Free convection in a slot, a fluid of constant viscosity, with density given by Eq. 1 1.3-1, is confined in a rectangular slot. The slot has vertical walls at x = + B, y = + W, and a top and bottom at z = + H, with H > > W > > B. The walls are non isothermal, with temperature distribution Tw = T + Ay, so that the fluid circulates by free convection. The velocity profiles are to be predicted, for steady laminar flow conditions and small deviations from the mean density p.
(a) Simplify the equations of continuity, motion, and energy according to the postulates: v = δzvz(x, y), ∂2vz/∂y2 << ∂2vz/∂x2 and T = T(y).
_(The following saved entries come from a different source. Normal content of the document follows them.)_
(** The public methods, with any arguments, and whatever else uses the supervisor;
    identities were validated when they were constructed. *)
Inductive prep_api : prep unit -> Prop :=
| prep_initialize factory :
    (forall d b vs, build d b factory = Ret vs -> valid_vehicles vs) ->
    prep_api (discard (sync (initialize_backend factory)))
| prep_discover vs : valid_vehicles vs -> prep_api (discard (sync (discover vs)))
| prep_connect allow : prep_api (discard (connect_all error_text allow))
| prep_start_observation : prep_api (discard (start_observation error_text))
| prep_refresh : prep_api (discard (refresh_observations error_text))
| prep_stabilize q m : prep_api (discard (stabilize_observations error_text q m))
| prep_mark_stale now : prep_api (discard (sync (mark_stale_observations now)))
| prep_preflight b : prep_api (discard (run_preflight b))
| prep_require_ready : prep_api (sync require_ready)
| prep_retry k : prep_api (discard (retry_vehicle error_text k))
| prep_disconnect : prep_api (discard disconnect_all_safe)
| prep_client c : api c -> prep_api (via_supervisor c).

(** A new preparation for a supervisor with a past. *)
Definition prep_initial (s : Prep) : Prop :=
  exists session_id deployment binding s0 n n' sys,
    supervised sys /\ FleetPreparation.supervisor s0 = shared sys /\
    FleetPreparation_init session_id deployment binding s0 n = (Ret tt, s, n').

Definition prep_environment (s s' : Prep) : Prop :=
  exists t, environment (FleetPreparation.supervisor s) t /\
    s' = FleetPreparation.set_supervisor t s.

Notation preparing := (reachable prep_initial prep_api prep_environment).

Lemma prep_initial_good s : prep_initial s -> good s.
Proof.
  intros (sid & d & b & s0 & n & n' & sys & Hsys%supervised_invariant & Hs0 & Hinit).
  rewrite <- Hs0 in Hsys.
  enough (H : wp (FleetPreparation_init sid d b) (fun o s _ => o = Ret tt -> good s) s0 n).
  { unfold wp in H. rewrite Hinit in H. by apply H. }
  unfold FleetPreparation_init. wp_rule. wp_rule. destruct (validate_for b d) as [[]|e]; [|done].
  cbv beta iota. wp_go; [done|].
  set (s1 := FleetPreparation.mk _ _ _ _ _ _ _ _ _ _ _).
  assert (Hg : good s1).
  { split; [done|]. split; simpl; try done.
    - apply dict_of_wf.
    - intros k r (m & Hm & <- & <-)%dict_of_values. by split.
    - intros id (m & -> & [_ Hm]%list_elem_of_filter)%list_elem_of_fmap.
      apply (dict_of_get FleetMemberDefinition.vehicle_id _ _ _ Hm). }
  eapply wp_mono.
  { match goal with |- wp ?m _ ?s ?n => refine ((_ : steps kept m) s n) end.
    apply steps_for_each; [apply _|]. intros k. apply emit_kept. }
  intros o s' n2 Hk _. by apply Hk.
Qed.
These postulates are reasonable for slow flow, except near the edges y = + W and z = + H.
(b) List the boundary conditions to be used with the problem as simplified in (a).
(c) Solve for the temperature, pressure, and velocity profiles.
(d) When making diffusion measurements in closed chambers, free convection can be a serious source of error, and temperature gradients must be avoided. By way of illustration, compute the maximum tolerable temperature gradient, A, for an experiment with water at 20°C in a chamber with B = 0.1 mm, W = 2.0 mm, and H = 2 cm, if the maximum permissible convective movement is 0.1% of H in a one-hour experiment.